*** Block opens ***
(* ===== verification/SQLStore.v ===== *)
(** * The SQL hub store

    packages/hub-store/src: the tables of tables.ts as the migration creates them, and the operations of
    store.ts statement by statement. A table is a finite map from its primary key to the other columns
    (a set where there are none). A [select] without [orderBy], and a [returning], give their rows in an order the engine chooses: the
    order is the parameter [scan]. Each call reads the clock once, as [now]. *)

From S2P Require Import Prelude SeqID HubProtocol.

(** ** tables.ts *)

Record MessageRow := mkMessageRow {
  sender_did : string;
  topic_id : string;
  payload : bytes;
  stored_at : Z;
  retain : RetentionClass;
}.

Record KeyPackageRow := mkKeyPackageRow {
  owner_did : string;
  key_package : string;
  not_after : option Z;
}.

Record SubscriptionRow := mkSubscriptionRow { last_active_at : Z; retention : Z }.

Record TopicRow := mkTopicRow { head : string; removed_through : option string }.

Record PublishIDRow := mkPublishIDRow { published_as : option string; recorded_at : Z }.

Record DB := mkDB {
  (** By [sequence_id]. *)
  hub_messages : gmap string MessageRow;
  (** [(sequence_id, recipient_did)]. *)
  hub_deliveries : gset (string * string);
  (** By [id], a serial; and the last one given out. *)
  hub_key_packages : gmap N KeyPackageRow;
  hub_key_packages_id : N;
  hub_last_resort_key_packages : gmap string string;
  (** By [(topic_id, subscriber_did)]. *)
  hub_subscriptions : gmap (string * string) SubscriptionRow;
  hub_topics : gmap string TopicRow;
  hub_sequence : N;
  (** By [(topic_id, publish_id)]. *)
  hub_publish_ids : gmap (string * string) PublishIDRow;
}.

(** What the ['0-init'] migration leaves behind. *)
Definition migrated : DB := mkDB ∅ ∅ ∅ 0 ∅ ∅ ∅ 0 ∅.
*** Block closes ***
### Exercise goal
An exact retyping of the lines from the one with "Record MessageRow := mkMessageRow" to the end of the material above, with both ends included and nothing added, is the required answer.

### Finished exercise
Record MessageRow := mkMessageRow {
  sender_did : string;
  topic_id : string;
  payload : bytes;
  stored_at : Z;
  retain : RetentionClass;
}.

Record KeyPackageRow := mkKeyPackageRow {
  owner_did : string;
  key_package : string;
  not_after : option Z;
}.

Record SubscriptionRow := mkSubscriptionRow { last_active_at : Z; retention : Z }.

Record TopicRow := mkTopicRow { head : string; removed_through : option string }.

Record PublishIDRow := mkPublishIDRow { published_as : option string; recorded_at : Z }.

Record DB := mkDB {
  (** By [sequence_id]. *)
  hub_messages : gmap string MessageRow;
  (** [(sequence_id, recipient_did)]. *)
  hub_deliveries : gset (string * string);
  (** By [id], a serial; and the last one given out. *)
  hub_key_packages : gmap N KeyPackageRow;
  hub_key_packages_id : N;
  hub_last_resort_key_packages : gmap string string;
  (** By [(topic_id, subscriber_did)]. *)
  hub_subscriptions : gmap (string * string) SubscriptionRow;
  hub_topics : gmap string TopicRow;
  hub_sequence : N;
  (** By [(topic_id, publish_id)]. *)
  hub_publish_ids : gmap (string * string) PublishIDRow;
}.

(** What the ['0-init'] migration leaves behind. *)
Definition migrated : DB := mkDB ∅ ∅ ∅ 0 ∅ ∅ ∅ 0 ∅.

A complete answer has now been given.